The pieces in this issue exemplify where I think tech writing, and tech criticism, must go.
We should be more willing to be wrong, to make mistakes, to entertain a wider range of possibilities. Maybe there exists a range of fractional truths, of fractal truths. A healthy — sustainable — space of intellectual discourse is one where we hold contradictions together, to seek among them not resolution, but consilience within the tension. To extend an environmental metaphor: if a habitat requires biodiversity for stability and longevity, then an ecosystem of ideas requires a plurality of perspectives. We should think of disagreement and dissent not as symptoms of “error” or “incorrectness,” but as the variations that protect against dogmatic monocultures. So consider: Perhaps we should be suspicious of “democracy-affirming” AI. Despite everything, crypto — both the industry and the technology — might still be good, actually. Quantitative climate models, these data-driven tools which profess to predict the future, aren’t the only way to understand the environment. And even those who work at Port Fourchon, the site of the 2010 BP oil spill, aren’t necessarily the enemies of the climate movement.

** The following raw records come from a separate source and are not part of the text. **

(* ===== verification/RequestServer.v ===== *)
(** * The request server: sftp/request.go, request-attrs.go, request-server.go

    Each decoded packet becomes a [Request] that is dispatched to the four
    handlers ([FileGet], [FilePut], [FileCmd], [FileList]); open files and
    directories are kept in [openRequests] under a handle.

    The handlers are an interface ([Handlers] below) over a world [W] they
    update: the server's own handlers live in another package and are an
    instance of it. Objects returned by the handlers ([io.ReaderAt],
    [io.WriterAt]) are references of type [obj], directory listers are values
    of type [lister]. A pointer to a [Request] that is both in [openRequests]
    and in use is modelled by storing the updated request back. One packet is
    served at a time; contexts and locks carry no data and are left out. *)
From stdpp Require Import base tactics option list strings gmap pretty.
From Stdlib Require Import ZArith Lia.
From S2P Require Import Prelude GoOs SftpWire SftpPackets Allocator GoPath GoStrconv.

Definition MaxFilelist : Z := 100.
Definition maxTxPacket : Z := Z.shiftl 1 15.
Definition sftpProtocolVersion : Z := 3.

(** ** The announced extensions (sftp.go) *)
Definition supportedSFTPExtensions : list extensionPair :=
  [{| ep_Name := "hardlink@openssh.com"; ep_Data := "1" |};
   {| ep_Name := "posix-rename@openssh.com"; ep_Data := "1" |}].

Definition getSupportedExtensionByName (name : string) : result extensionPair :=
  match list_find (λ e, ep_Name e = name) supportedSFTPExtensions with
  | Some (_, e) => Ok e
  | None => Err (EMsg ("Unsupported extension: " +:+ name))
  end.

(** The new value of [sftpExtensions], or the error that leaves it unchanged. *)
Fixpoint SetSFTPExtensions (extensions : list string) : result (list extensionPair) :=
  match extensions with
  | [] => Ok []
  | e :: es => x ← getSupportedExtensionByName e; xs ← SetSFTPExtensions es; Ok (x :: xs)
  end.

(** ** Requests *)
Record Request {obj lister : Type} := mkRequest {
  Method : string;
  Filepath : string;
  Flags : Z;
  Attrs : list byte;
  Target : string;
  handle : string;
  writerAt : option obj;
  readerAt : option obj;
  writerReaderAt : option obj;
  listerAt : option lister;
  lsoffset : Z
}.
Arguments Request : clear implicits.

(** ** request-attrs.go *)
Record FileOpenFlags := { Read : bool; Write : bool; Append : bool; Creat : bool; Trunc : bool; Excl : bool }.
Definition newFileOpenFlags (flags : Z) : FileOpenFlags :=
  {| Read := has_bits flags 0x1; Write := has_bits flags 0x2; Append := has_bits flags 0x4;
     Creat := has_bits flags 0x8; Trunc := has_bits flags 0x10; Excl := has_bits flags 0x20 |}.
Record FileAttrFlags := { af_Size : bool; af_UidGid : bool; af_Permissions : bool; af_Acmodtime : bool }.
Definition newFileAttrFlags (flags : Z) : FileAttrFlags :=
  {| af_Size := has_bits flags sshFileXferAttrSize; af_UidGid := has_bits flags sshFileXferAttrUIDGID;
     af_Permissions := has_bits flags sshFileXferAttrPermissions;
     af_Acmodtime := has_bits flags sshFileXferAttrACmodTime |}.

We should also be willing to be prescriptive. Of course there’s a critique for any proposal, and of course there are systemic issues at play. (A spectre is haunting tech criticism….) But analysis and nuance need not be paralyzing. Instead, we should understand that the complexity of the forces that made the world we see today — forces as vast as capitalism, imperialism, anti-blackness, patriarchy, and more — is precisely why their persistence should not immediately disqualify any proposition for action. We should try a lot of things and a lot of them will fail, but we shouldn’t not try just because some are going to, because we don’t know ahead of time which are going to work and which aren’t. We plant more seeds than could possibly all grow, but the failure of any individual seedling to flower is no referendum on the rest. Might higher standards for computer animations used in legal trials alleviate their most dangerous characteristics? What would a tech ecosystem look like if it was filled with people who “took business personally,” who were manifesting specific visions into the world rather than just trying to get rich? How would incentives shift if tech companies really had to make money from day one, and if all workers had a say in the direction of the business?
Are we there yet? It’s a trick question, because I suspect we will never be “there” — the horizon of a perfect world. And yet that’s no reason not to try. For all their differences, community organizers and tech founders have at least one belief in common: The future doesn’t just arrive; it has to be built.

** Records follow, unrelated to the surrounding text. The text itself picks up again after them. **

(* ===== verification/DataProvider.v ===== *)
(** * Users and the data provider front end: utils/utils.go (string helpers),
    dataprovider/user.go and dataprovider/dataprovider.go

    Password hashing and SSH key parsing are third-party packages and appear
    as the fields of [Crypto]; the storage back end is the Go interface
    [Provider], a class over the type of its state. *)
From Stdlib Require Import Ascii.
From stdpp Require Import base tactics option list strings gmap pretty.
From Stdlib Require Import ZArith Lia.
From S2P Require Import Prelude GoPath GoStrconv GoJson.

(** ** utils *)
Definition IsStringInSlice (obj : string) (l : list string) : bool :=
  existsb (λ v, bool_decide (v = obj)) l.
Definition IsStringPrefixInSlice (obj : string) (l : list string) : bool :=
  existsb (λ v, strings_HasPrefix obj v) l.
#[global] Arguments IsStringInSlice : simpl never.
#[global] Arguments IsStringPrefixInSlice : simpl never.
Definition GetTimeAsMsSinceEpoch (t : Z) : Z := Z.quot t 1000000.

(** ** Users *)
Definition PermAny : string := "*".
Definition PermListItems : string := "list".
Definition PermDownload : string := "download".
Definition PermUpload : string := "upload".
Definition PermDelete : string := "delete".
Definition PermRename : string := "rename".
Definition PermCreateDirs : string := "create_dirs".
Definition PermCreateSymlinks : string := "create_symlinks".
Definition PermShell : string := "shell".
Definition PermTCPForward : string := "tcpforward".

Record User := mkUser {
  ID : Z;
  Username : string;
  Password : string;
  PublicKeys : list string;
  HomeDir : string;
  UID : Z;
  GID : Z;
  MaxSessions : Z;
  QuotaSize : Z;
  QuotaFiles : Z;
  Permissions : list string;
  UsedQuotaSize : Z;
  UsedQuotaFiles : Z;
  LastQuotaUpdate : Z;
  UploadBandwidth : Z;
  DownloadBandwidth : Z
}.
#[global] Instance User_eq_dec : EqDecision User.
Proof. solve_decision. Defined.

Definition set_ID (u : User) (i : Z) : User :=
  mkUser i (Username u) (Password u) (PublicKeys u) (HomeDir u) (UID u) (GID u) (MaxSessions u)
    (QuotaSize u) (QuotaFiles u) (Permissions u) (UsedQuotaSize u) (UsedQuotaFiles u)
    (LastQuotaUpdate u) (UploadBandwidth u) (DownloadBandwidth u).
Definition set_Password (u : User) (p : string) : User :=
  mkUser (ID u) (Username u) p (PublicKeys u) (HomeDir u) (UID u) (GID u) (MaxSessions u)
    (QuotaSize u) (QuotaFiles u) (Permissions u) (UsedQuotaSize u) (UsedQuotaFiles u)
    (LastQuotaUpdate u) (UploadBandwidth u) (DownloadBandwidth u).
Definition set_PublicKeys (u : User) (k : list string) : User :=
  mkUser (ID u) (Username u) (Password u) k (HomeDir u) (UID u) (GID u) (MaxSessions u)
    (QuotaSize u) (QuotaFiles u) (Permissions u) (UsedQuotaSize u) (UsedQuotaFiles u)
    (LastQuotaUpdate u) (UploadBandwidth u) (DownloadBandwidth u).
Definition set_Permissions (u : User) (p : list string) : User :=
  mkUser (ID u) (Username u) (Password u) (PublicKeys u) (HomeDir u) (UID u) (GID u) (MaxSessions u)
    (QuotaSize u) (QuotaFiles u) p (UsedQuotaSize u) (UsedQuotaFiles u)
    (LastQuotaUpdate u) (UploadBandwidth u) (DownloadBandwidth u).
Definition set_UsedQuota (u : User) (size files upd : Z) : User :=
  mkUser (ID u) (Username u) (Password u) (PublicKeys u) (HomeDir u) (UID u) (GID u) (MaxSessions u)
    (QuotaSize u) (QuotaFiles u) (Permissions u) size files upd (UploadBandwidth u)
    (DownloadBandwidth u).

Definition HasPerm (u : User) (permission : string) : bool :=
  if IsStringInSlice PermAny (Permissions u) then true
  else IsStringInSlice permission (Permissions u).

Definition GetUID (u : User) : Z := if (UID u <=? 0) || (65535 <? UID u) then -1 else UID u.
Definition GetGID (u : User) : Z := if (GID u <=? 0) || (65535 <? GID u) then -1 else GID u.
Definition GetHomeDir (u : User) : string := Clean (HomeDir u).
Definition HasQuotaRestrictions (u : User) : bool := (0 <? QuotaFiles u) || (0 <? QuotaSize u).
Definition GetRelativePath (u : User) (path : string) : string :=
  match Rel (GetHomeDir u) path with
  | Ok rel => "/" +:+ rel
  | _ => EmptyString
  end.
(** [user.Password = ""; user.PublicKeys = []string{}] *)
Definition getUserNoCredentials (u : User) : User := set_PublicKeys (set_Password u EmptyString) [].

(** ** Third-party cryptography

    [ParseAuthorizedKey] yields the wire form ([Marshal()]) of the key;
    [pbkdf2_Key password salt iterations keyLen hash]. *)
Inductive hashFunc := sha1_New | sha256_New | sha512_New.
Class Crypto := {
  argon2id_CreateHash : string → result string;
  argon2id_ComparePasswordAndHash : string → string → result bool;
  bcrypt_CompareHashAndPassword : string → string → option error;
  pbkdf2_Key : list byte → list byte → Z → Z → hashFunc → list byte;
  ParseAuthorizedKey : string → result string
}.

Definition argonPwdPrefix : string := "$argon2id$".
Definition bcryptPwdPrefix : string := "$2a$".
Definition pbkdf2SHA1Prefix : string := "$pbkdf2-sha1$".
Definition pbkdf2SHA256Prefix : string := "$pbkdf2-sha256$".
Definition pbkdf2SHA512Prefix : string := "$pbkdf2-sha512$".
Definition validPerms : list string :=
  [PermAny; PermListItems; PermDownload; PermUpload; PermDelete; PermRename; PermCreateDirs;
   PermCreateSymlinks; "shell"; "_expire:"]%string.
Definition hashPwdPrefixes : list string :=
  [argonPwdPrefix; bcryptPwdPrefix; pbkdf2SHA1Prefix; pbkdf2SHA256Prefix; pbkdf2SHA512Prefix].
Definition pbkdfPwdPrefixes : list string := [pbkdf2SHA1Prefix; pbkdf2SHA256Prefix; pbkdf2SHA512Prefix].

Section credentials.
Context `{Crypto}.

(** The permission a "name:value" entry stands for. *)
Definition perm_name (p : string) : string :=
  let px := strings_IndexChar p ":" in
  if 0 <? px then String.substring 0 (Z.to_nat (px + 1)) p else p.

Fixpoint checkPermissions (l : list string) : option error :=
  match l with
  | [] => None
  | p :: l =>
      if IsStringInSlice (perm_name p) validPerms then checkPermissions l
      else Some (ValidationError ("Invalid permission: " +:+ perm_name p))
  end.

Fixpoint checkPublicKeys (i : Z) (l : list string) : option error :=
  match l with
  | [] => None
  | k :: l =>
      match ParseAuthorizedKey k with
      | Ok _ => checkPublicKeys (i + 1) l
      | _ => Some (ValidationError ("Could not parse key nr. " +:+ Itoa i))
      end
  end.

(** The user is passed by pointer: the result is the updated user. *)
Definition validateUser (user : User) : result User :=
  if bool_decide (Username user = EmptyString) || bool_decide (HomeDir user = EmptyString) then
    Err (ValidationError "Mandatory parameters missing")
  else if bool_decide (Password user = EmptyString) && bool_decide (PublicKeys user = []) then
    Err (ValidationError "Please set password or at least a public_key")
  else if bool_decide (Permissions user = []) then
    Err (ValidationError "Please grant some permissions to this user")
  else if negb (IsAbs (HomeDir user)) then
    Err (ValidationError ("home_dir must be an absolute path, actual value: [" +:+ HomeDir user +:+ "]--"))
  else match checkPermissions (Permissions user) with
  | Some e => Err e
  | None =>
      user ← (if negb (bool_decide (Password user = EmptyString))
                 && negb (IsStringPrefixInSlice (Password user) hashPwdPrefixes)
              then pwd ← argon2id_CreateHash (Password user); Ok (set_Password user pwd)
              else Ok user);
      match checkPublicKeys 0 (PublicKeys user) with
      | Some e => Err e
      | None => Ok user
      end
  end.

So words, by themselves, aren’t enough. We may speak and write new possibilities into existence, but to translate possibility into practice requires, well, building. Real people — you! — doing real things, in the world. When I say that SUSTAIN is about agency, I mean this not just in a theoretical sense: I mean this for you, too. From here, it’s choose your own adventure. Choose wisely, and remember, you’re never doing it alone.
Editor-in-Chief, Kernel Magazine, Issue Three
Jessica Dai is, among other things, Editor-in-Chief of Kernel Magazine.